Como a Juan el Vidente, este tiempo pascual recién estrenado nos invita a contemplar a un Jesús radiante de alegría, rebosante de vida. Está rodeado del brillo del oro y la luz de las lámparas encendidas. Es una imagen de Jesús majestuosa y fascinante. El Resucitado pasa por la vida de los creyentes fascinando.

La imagen de la cruz, mejor dicho: del Crucificado, ha sido transformada por un futuro de felicidad. La visión del hombre nuevo que nos describe el Apocalipsis se corresponde con las palabras que él mismo pronuncia: “No temas: yo soy el que vive”. Podemos mostrar con nuestra vida el brillo de una transformación: Cristo habita en nosotros y llena el mundo de futuro y eternidad.

3. Creyente

Para ser testigos de esta luz nueva, sólo es necesario creer. Hoy Tomás puede ayudarnos a vivir con fe. Tomás era apodado el Mellizo, quizás por su parecido a Jesús. Pero para ser cristiano no solo hace falta tener un cierto parecido con Jesús. Es cierto que nuestros comportamientos y sentimientos han de parecerse a los de Jesús. Es verdad que al menos en nuestra forma de ser y actuar tenemos que recordar a Jesús. Pero el parecido no es suficiente: hay que tocarle. Tomás se atrevió a meter sus manos en el Cuerpo de Cristo, roto por la muerte en la cruz y resucitado por la acción del Espíritu Santo.

Cuando Jesús dice: “recibid el Espíritu Santo” nos invita a tocar su cuerpo y meternos por completo en su Cuerpo, que es la Iglesia.

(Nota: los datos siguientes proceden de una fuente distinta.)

Definition add_message_tokens (b : ContextBreakdown) (m : ChatMessage) : ContextBreakdown :=
  let tokens := estimate_message_tokens m in
  {| total_tokens := total_tokens b + tokens;
     system_tokens := system_tokens b + match role m with System => tokens | _ => 0 end;
     user_tokens := user_tokens b + match role m with User => tokens | _ => 0 end;
     assistant_tokens := assistant_tokens b + match role m with Assistant => tokens | _ => 0 end;
     tool_tokens := tool_tokens b + match role m with Tool => tokens | _ => 0 end;
     message_count := message_count b |}.

Definition analyze (messages : list ChatMessage) : ContextBreakdown :=
  foldl add_message_tokens
    {| total_tokens := 0; system_tokens := 0; user_tokens := 0; assistant_tokens := 0;
       tool_tokens := 0; message_count := length messages |} messages.

(** ** Compaction *)

Record CompactionResult := {
  cr_turns_removed : nat;
  cr_tokens_before : nat;
  cr_tokens_after : nat;
  cr_summary_written : bool;
  cr_summary : option string;
}.

Record CompactionPartial := {
  cpa_turns_removed : nat;
  cpa_summary_written : bool;
  cpa_summary : option string;
}.

Definition partial_empty : CompactionPartial :=
  {| cpa_turns_removed := 0; cpa_summary_written := false; cpa_summary := None |}.

Definition compact_truncate (t : Thread) (keep_recent : nat) : Thread * CompactionPartial :=
  let t' := truncate_turns t keep_recent in
  (t', {| cpa_turns_removed := length (turns t) - length (turns t'); cpa_summary_written := false;
          cpa_summary := None |}).

Definition format_turn (tn : Turn) : string :=
  "**Turn " +:+ pretty (turn_number tn + 1) +:+ "**" +:+ newline
  +:+ "User: " +:+ user_input tn +:+ newline
  +:+ from_option (λ r, "Agent: " +:+ r +:+ newline) EmptyString (response tn)
  +:+ (if bool_decide (turn_tool_calls tn = []) then EmptyString
       else "Tools: " +:+ join ", " (ttc_name <$> turn_tool_calls tn) +:+ newline).

Definition format_turns_for_storage (ts : list Turn) : string :=
  join newline (format_turn <$> ts).

Definition format_for_summary (m : ChatMessage) : string :=
  match role m with
  | User => "User: " +:+ content m
  | Assistant => "Assistant: " +:+ content m
  | System => "System: " +:+ content m
  | Tool => "Tool " +:+ default "unknown" (name m) +:+ ": " +:+ content m
  end.

Definition SUMMARY_PROMPT : string :=
  "Summarize the following conversation concisely. Focus on:" +:+ newline
  +:+ "- Key decisions made" +:+ newline
  +:+ "- Important information exchanged" +:+ newline
  +:+ "- Actions taken" +:+ newline
  +:+ "- Outcomes achieved" +:+ newline +:+ newline
  +:+ "Be brief but capture all important details. Use bullet points.".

Cristiano no es parecerse a Jesús, sino estar plenamente incorporado a su Iglesia y tener las manos metidas profundamente en esta realidad de fraternidad y comunidad que es la comunidad de los creyentes en el Resucitado.

Durante 50 días nos reuniremos cada domingo para ver y tocar a Jesús, como pudo hacer Tomás una semana después de que Cristo Resucitara. Ya lo sabemos: la fe no se apoya en pruebas, porque el sepulcro está vacío, sino en experiencias de contacto directo con Jesús Resucitado.